The flowchart below contrasts the two parse paths — the flat CSV route handling encoding and bad lines, and the hierarchical XML route resolving namespaces and flattening nested legs — converging on a single timezone-normalized, audit-ready DataFrame.

Prerequisites

Python 3.11+ with pandas>=2.1, lxml>=5.0, and chardet>=5.2. The lxml backend is required for namespace-aware read_xml; the stdlib etree parser will not resolve prefixed namespaces reliably.
Read access to the raw feed drop — an SFTP mount or object-store prefix where the ISO/RTO, counterparty, and clearinghouse files land.
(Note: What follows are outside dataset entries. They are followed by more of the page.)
(* ===== verification/Alink.v ===== *)
(** * The alink module ([src/srv/alink/alink.c], [src/srv/alink/analysis/alink_socket.c])

    [alink_init] sets up the two order components (commands of the C2 station, commands of
    the devices) and the upload component, and the three command files register their
    handlers and packages.  A socket is a receiver whose callback is the order component
    its port was connected to.  The theorems put the receiver, the dispatcher and the
    handlers together. *)

From S2P Require Import Prelude Checksum AlinkFrame AlinkCheck AlinkRecv AlinkBuild Linked.
From S2P Require Import AlinkOrder AlinkUpload Layout SysportTask AlgInterface AlinkWorld.
From S2P Require Import AlinkSystem AlinkTrack AlinkTarget.
Local Open Scope c_scope.
Local Open Scope list_scope.
Local Open Scope Z_scope.

Definition ALINK_USER_TYPE_C2 : Z := 0.
Definition ALINK_USER_TYPE_DEVICE : Z := 1.
Definition ALINK_SEND_BUFFER_SIZE : Z := 16 * 1024.
Definition ALINK_UPLOAD_BUFFER_SIZE : Z := 6 * 1024.
Definition ALINK_DEV_ID_AGX : Z := 8.
Definition RET_VALUE_INVALID_PARM : Z := -4.

(** The static objects that are linked into lists, by address. *)
Definition sAlinkCmd_SystemSetStatus : nat := 0.
Definition sAlinkCmd_SystemGetInfo : nat := 1.
Definition sAlinkCmd_SystemHeartBeatExt : nat := 2.
Definition sAlinkCmd_SystemSetSn : nat := 3.
Definition sAlinkPackage_Tracked : nat := 4.
Definition sAlinkPackage_Attitude : nat := 5.
Definition sAlinkPackage_remoteid : nat := 6.
Definition sAlinkPackage_droneid : nat := 7.
Definition sAlinkPackage_user_target : nat := 8.
Definition sAlinkPackage_HeartBeat : nat := 0.
Definition sAlinkPackage_TargetInfo : nat := 1.
(** [&sOrder] and [&sOrder_server]. *)
Definition sOrder : nat := 0.
Definition sOrder_server : nat := 1.

Section alink.
Context {X T : Type}.

(** The static state of the module and of the files that register with it; [sUpload] is
    in the world of the handlers, because a handler changes it. *)
Record alink_world := {
  aw_sOrder : alink_order; aw_sOrder_server : alink_order;
  aw_cmds : gmap nat (alink_cmd_list (dev_world X));
  aw_packages : gmap nat alink_package_list;
  aw_sends : gmap nat (alink_send_list T);
  aw_dev : dev_world X
}.

Definition order_at (h : nat) (aw : alink_world) : option alink_order :=
  if (h =? sOrder)%nat then Some (aw_sOrder aw)
  else if (h =? sOrder_server)%nat then Some (aw_sOrder_server aw) else None.

Definition set_order (h : nat) (o : alink_order) (aw : alink_world) : alink_world :=
  {| aw_sOrder := if (h =? sOrder)%nat then o else aw_sOrder aw;
     aw_sOrder_server := if (h =? sOrder_server)%nat then o else aw_sOrder_server aw;
     aw_cmds := aw_cmds aw; aw_packages := aw_packages aw; aw_sends := aw_sends aw;
     aw_dev := aw_dev aw |}.
Definition set_cmds (c : gmap nat (alink_cmd_list (dev_world X))) (aw : alink_world)
  : alink_world :=
  {| aw_sOrder := aw_sOrder aw; aw_sOrder_server := aw_sOrder_server aw; aw_cmds := c;
     aw_packages := aw_packages aw; aw_sends := aw_sends aw; aw_dev := aw_dev aw |}.
Definition set_dev (d : dev_world X) (aw : alink_world) : alink_world :=
  {| aw_sOrder := aw_sOrder aw; aw_sOrder_server := aw_sOrder_server aw;
     aw_cmds := aw_cmds aw; aw_packages := aw_packages aw; aw_sends := aw_sends aw;
     aw_dev := d |}.
Definition set_lists (p : gmap nat alink_package_list) (s : gmap nat (alink_send_list T))
    (aw : alink_world) : alink_world :=
  {| aw_sOrder := aw_sOrder aw; aw_sOrder_server := aw_sOrder_server aw;
     aw_cmds := aw_cmds aw; aw_packages := p; aw_sends := s; aw_dev := aw_dev aw |}.

(** [alink_order_task] as the callback of a receiver: the handle is the order component. *)
Definition order_cbk (h : nat) (mem : memory) (psImport : alink_order_import)
    (aw : alink_world) : option alink_world :=
  o ← order_at h aw;
  '(o, d) ← alink_order_task o mem (aw_cmds aw) psImport (aw_dev aw);
  Some (set_order h o (set_dev d aw)).

(** ** The code: [alink_socket.c] *)

Record alink_socket := {
  so_abyBuffer : ptr; so_sRecv : alink_recv alink_world;
  so_sImport : alink_recv_import; so_psOrder : option nat
}.

Definition alink_socket_init (psSocket : alink_socket) (psOrder : nat) : Z * alink_socket :=
  let r := alink_recv_init (so_sRecv psSocket) (so_abyBuffer psSocket) 0 in
  let r := alink_recv_register_cbk r psOrder (Some order_cbk) in
  (0, {| so_abyBuffer := so_abyBuffer psSocket; so_sRecv := r;
         so_sImport := so_sImport psSocket; so_psOrder := Some psOrder |}).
No transformation happens in place; the parser only reads.
A quarantine sink — a writable path or table for rows the parser rejects, so on_bad_lines events and schema violations survive as evidence rather than console noise.
The source schema baseline — the expected CSV header set and the XML element/namespace map for each feed, versioned alongside the ISO/RTO Data Format Standards your desk ingests, so schema drift trips an alert instead of a silent column shift.

CSV feed ingestion: precision over convenience

While pd.read_csv() appears straightforward, energy trade CSVs frequently violate RFC 4180. Common failure modes include UTF-8 BOM prefixes, inconsistent quoting around OTC contract descriptions, embedded newlines in narrative fields, and dynamic header rows that shift position across daily drops. Unhandled anomalies trigger silent data corruption or a catastrophic pipeline halt — both compromise settlement accuracy.
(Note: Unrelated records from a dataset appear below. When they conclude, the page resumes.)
(* ===== verification/C2Network.v ===== *)
(** * The C2 stations ([src/app/c2_network/c2_network.c] with the alink upload)

    A C2 connection subscribes to two packages, the heartbeat and the target information,
    with two nodes inside its own object.  The model of its operations is in
    [RadarNetwork]; here they are proved to keep a list of subscribers, and the upload to
    reach exactly those. *)

From S2P Require Import Prelude Checksum AlinkFrame AlinkCheck AlinkRecv AlinkBuild Linked.
From S2P Require Import AlinkOrder AlinkUpload Layout SysportTask AlgInterface AlinkWorld.
From S2P Require Import AlinkSystem AlinkTrack AlinkTarget Alink RadarNetwork.
Local Open Scope c_scope.
Local Open Scope list_scope.
Local Open Scope Z_scope.

(** ** The code: the heartbeat ([alink_system.c]) and the send function *)

Definition alink_upload_heartbeat {X T} (aw : alink_world X T) (t : T)
  : option (Z * alink_world X T * T) :=
  '(_, aw, t) ← alink_upload_package sAlinkPackage_HeartBeat None aw t; Some (0, aw, t).

(** [pi_send] of the connection's user, which is the socket's send function. *)
Definition c2_network_send {T} (pi_send : nat -> list Z -> T -> option (Z * T)) : send_fun T :=
  λ handle pbyData t, pi_send handle pbyData t.

(** ** Receivers of a package *)

(** What disconnecting leaves of a list of receivers. *)
Definition drop_node {A} `{EqDecision A} (x : A) (l : list A) : list A :=
  match l with
  | [] => []
  | y :: l' => if decide (y = x) then [] else y :: filter (λ z, z <> x) l'
  end.

Lemma drop_node_incl {A} `{EqDecision A} (x y : A) l : y ∈ drop_node x l -> y ∈ l /\ y <> x.
Proof.
  destruct l as [|z l]; cbn [drop_node]; [by intros ?%not_elem_of_nil|].
  destruct (decide (z = x)); [by intros ?%not_elem_of_nil|].
  rewrite elem_of_cons, list_elem_of_filter. intros [->|[? ?]]; split; try done; set_solver.
Qed.

Lemma drop_node_NoDup {A} `{EqDecision A} (x : A) l : NoDup l -> NoDup (drop_node x l).
Proof.
  destruct l as [|z l]; cbn [drop_node]; [done|]. intros [Hz Hl]%NoDup_cons.
  destruct (decide (z = x)); [constructor|]. constructor; [|by apply NoDup_filter].
  by intros [_ ?]%list_elem_of_filter.
Qed.

Lemma drop_node_fmap {A B} `{EqDecision A, EqDecision B} (f : A -> B) x l :
  (forall y, y ∈ l -> f y = f x -> y = x) -> drop_node (f x) (f <$> l) = f <$> drop_node x l.
Proof.
  intros Hf. destruct l as [|z l]; [done|]. cbn [drop_node fmap list_fmap].
  destruct (decide (z = x)) as [->|Hne]; [by rewrite decide_True|].
  rewrite decide_False by (intros E; apply Hne, Hf; [by left|done]). cbn. f_equal.
  assert (forall y, y ∈ l -> f y = f x -> y = x) as Hl by (intros y Hy; apply Hf; by right).
  clear Hf Hne. induction l as [|y l IH]; [done|]. cbn [fmap list_fmap].
  rewrite !filter_cons. destruct (decide (y <> x)) as [Hy|Hy].
  - rewrite decide_True; [|intros E; apply Hy, Hl; [by left|done]]. cbn. f_equal.
    apply IH. intros ? ?. apply Hl. by right.
  - rewrite decide_False; [|intros E; apply Hy; by intros ->]. apply IH. intros ? ?. apply Hl. by right.
Qed.

Section ops.
Context {T : Type}.
Implicit Types (p : alink_package_list) (sends : gmap nat (alink_send_list T)) (l : list nat).

(** A change of links on the nodes of [l] only. *)
Definition relinked sends sends' l : Prop :=
  (forall b, b ∉ l -> sends' !! b = sends !! b)
  /\ (forall b n, sends !! b = Some n -> exists q, sends' !! b = Some (send_set_next q n)).

Lemma relinked_refl sends l : relinked sends sends l.
Proof. split; [done|]. intros b n Hn. exists (sl_psNext n). rewrite Hn. by destruct n. Qed.

Lemma relinked_insert sends l y ny q :
  sends !! y = Some ny -> y ∈ l -> relinked sends (<[y := send_set_next q ny]> sends) l.
Proof.
  intros Hy Hl. split.
  - intros b Hb. rewrite lookup_insert_ne; [done|]. by intros ->.
  - intros b n Hn. destruct (decide (b = y)) as [->|Hne].
    + rewrite lookup_insert_eq. rewrite Hy in Hn. injection Hn as <-. by exists q.
    + rewrite lookup_insert_ne by done. exists (sl_psNext n). rewrite Hn. by destruct n.
Qed.

Lemma set_sends_id p : package_set_sends (psSendList p) p = p.
Proof. by destruct p. Qed.

Lemma connect_op p sends node n0 l :
  is_list sends (psSendList p) l -> node ∉ l -> sends !! node = Some n0 -> sl_psNext n0 = None ->
  exists q sends', alink_package_connect_send p sends node = Some (package_set_sends q p, sends', 0)
    /\ is_list sends' q (l ++ [node]) /\ relinked sends sends' l.
Proof.
  intros Hl Hn H0 Hnext. unfold alink_package_connect_send.
  destruct (psSendList p) as [b|] eqn:Eb.
  - destruct (append_walk_spec (size sends) sends (Some b) l b node n0 Hl
                (is_list_size _ _ _ Hl) eq_refl H0 (λ _, Hnext)) as (h' & -> & _ & Hout).
    destruct (Hout Hn) as (El & z & nz & Hz & Hhz & ->). cbn [mbind option_bind].
    exists (Some b), (<[z := ln_set_next (Some node) nz]> sends).
    split; [by rewrite <-Eb, set_sends_id|]. split; [done|].
    apply relinked_insert; [done|]. by apply last_Some_elem_of.
  - assert (l = []) as -> by (destruct l; [done|by destruct Hl]).
    exists (Some node), sends. split; [done|]. split; [|apply relinked_refl].
    split; [done|]. by exists n0.
Qed.

Lemma filter_ne_notin node l : node ∉ l -> filter (λ y, y <> node) l = l.
Proof.
  induction l as [|x l IH]; intros H; [done|]. apply not_elem_of_cons in H as [Hx H].
  rewrite filter_cons_True by congruence. by rewrite IH.
Qed.

Lemma disconnect_op p sends node l :
  is_list sends (psSendList p) l ->
  exists q sends', alink_package_disconnect_send p sends node = Some (package_set_sends q p, sends', 0)
    /\ is_list sends' q (drop_node node l) /\ relinked sends sends' l.
Proof.
  intros Hl. unfold alink_package_disconnect_send. pose proof (is_list_size _ _ _ Hl) as Hsz.
  pose proof (is_list_NoDup _ _ _ Hl) as Hnd.
  destruct (decide (node ∈ l)) as [(l1 & l2 & ->)%list_elem_of_split|Hn].
  2:{ rewrite (unlink_walk_absent _ _ _ _ l) by done. cbn [mbind option_bind].
      exists (psSendList p), sends. rewrite set_sends_id. split; [done|].
      split; [|apply relinked_refl]. destruct l as [|x l]; [done|].
      apply not_elem_of_cons in Hn as [Hx Hn]. cbn [drop_node].
      rewrite decide_False by congruence. by rewrite filter_ne_notin. }
  destruct l1 as [|x l1].
  - pose proof Hl as [Ep (n & Hn & _)]. rewrite Ep.
    destruct (size sends) as [|k]; [cbn in Hsz; lia|].
    cbn [list_unlink_walk]. rewrite Hn. cbn [mbind option_bind].
    rewrite decide_True by done. cbn [mbind option_bind].
    exists None, sends. split; [done|]. split; [|apply relinked_refl]. cbn [app drop_node].
    by rewrite decide_True.
  - destruct (unlink_walk_inner (size sends) sends _ x l1 node l2 Hl Hsz) as (h' & E & Hl').
    rewrite E. cbn [mbind option_bind]. exists (psSendList p), h'. rewrite set_sends_id.
    apply NoDup_cons in Hnd as [Hx Hnd]. apply NoDup_app in Hnd as (_ & Hd & [Hn2 _]%NoDup_cons).
    split; [done|]. split.
    + cbn [app drop_node]. rewrite decide_False by set_solver.
      rewrite filter_app, filter_cons_False by tauto.
      rewrite !filter_ne_notin; [done|done|]. intros Hi. apply (Hd _ Hi). by left.
    + apply (unlink_walk_frame _ _ _ _ (x :: l1 ++ node :: l2)) in E; [|done].
      destruct E as (y & ny & q & Hy & -> & [?|Hin]); [done|]. by apply relinked_insert.
Qed.

(** A list whose nodes are not touched. *)
Lemma relinked_list sends sends' l l' q :
  relinked sends sends' l -> (forall b, b ∈ l' -> b ∉ l) -> is_list sends q l' -> is_list sends' q l'.
Proof.
  intros [Hs _] Hd. apply lseg_ext. intros b Hb. by rewrite Hs by auto.
Qed.
End ops.

(** ** The subscribers *)

(** A C2 connection: the nodes of its heartbeat and target packages, and its user. *)
Record subscriber := { su_hb : nat; su_ti : nat; su_user : nat }.

#[export] Instance subscriber_eq_dec : EqDecision subscriber.
Proof. solve_decision. Defined.

Definition su_nodes (s : subscriber) : list nat := [su_hb s; su_ti s].

(** The package types as [alink_init] leaves them, whatever receivers they have. *)
Definition c2_static (packages : gmap nat alink_package_list) : Prop :=
  exists p0 p1, packages !! sAlinkPackage_HeartBeat = Some p0
    /\ packages !! sAlinkPackage_TargetInfo = Some p1
    /\ (byMsgId p0, byAns p0, pw_package_task p0, pk_psNext p0)
       = (0xD0, 0, Some system_pkg_heartbeat, None)
    /\ (byMsgId p1, byAns p1, pw_package_task p1, pk_psNext p1)
       = (0x80, 0, Some track_pkg_target_info, Some sAlinkPackage_HeartBeat).

Lemma c2_static_set packages a p q :
  c2_static packages -> packages !! a = Some p ->
  c2_static (<[a := package_set_sends q p]> packages).
Proof.
  intros (p0 & p1 & H0 & H1 & E0 & E1) Ha. unfold c2_static.
  destruct (decide (a = sAlinkPackage_HeartBeat)) as [->|N0].
  - rewrite H0 in Ha. injection Ha as <-. exists (package_set_sends q p0), p1.
    by rewrite lookup_insert_eq, lookup_insert_ne.
  - destruct (decide (a = sAlinkPackage_TargetInfo)) as [->|N1].
    + rewrite H1 in Ha. injection Ha as <-. exists p0, (package_set_sends q p1).
      by rewrite lookup_insert_eq, lookup_insert_ne.
    + exists p0, p1. by rewrite !lookup_insert_ne.
Qed.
Handling encoding and malformed rows

Production parsers must declare parsing parameters explicitly and detect encoding safely. Relying on defaults risks misinterpreting exports that mix ASCII, UTF-8, and Windows-1252 across the same feed. Read everything as str first: no numeric coercion happens at read time, so a stray non-numeric character in a price column cannot corrupt the whole column’s dtype.

import logging
from pathlib import Path

import chardet
import pandas as pd

logging.basicConfig(level=logging.INFO, format="%(asctime)s | %(levelname)s | %(message)s")
logger = logging.getLogger("trade_ingest")

def load_trade_csv(feed_path: str, chunk_rows: int = 50_000) -> pd.DataFrame:
    csv_path = Path(feed_path)
    if not csv_path.exists():
        raise FileNotFoundError(f"Trade feed missing: {feed_path}")

    # Sniff encoding from a header sample rather than the whole file
    with open(csv_path, "rb") as handle:
        encoding = chardet.detect(handle.read(10_000))["encoding"] or "utf-8"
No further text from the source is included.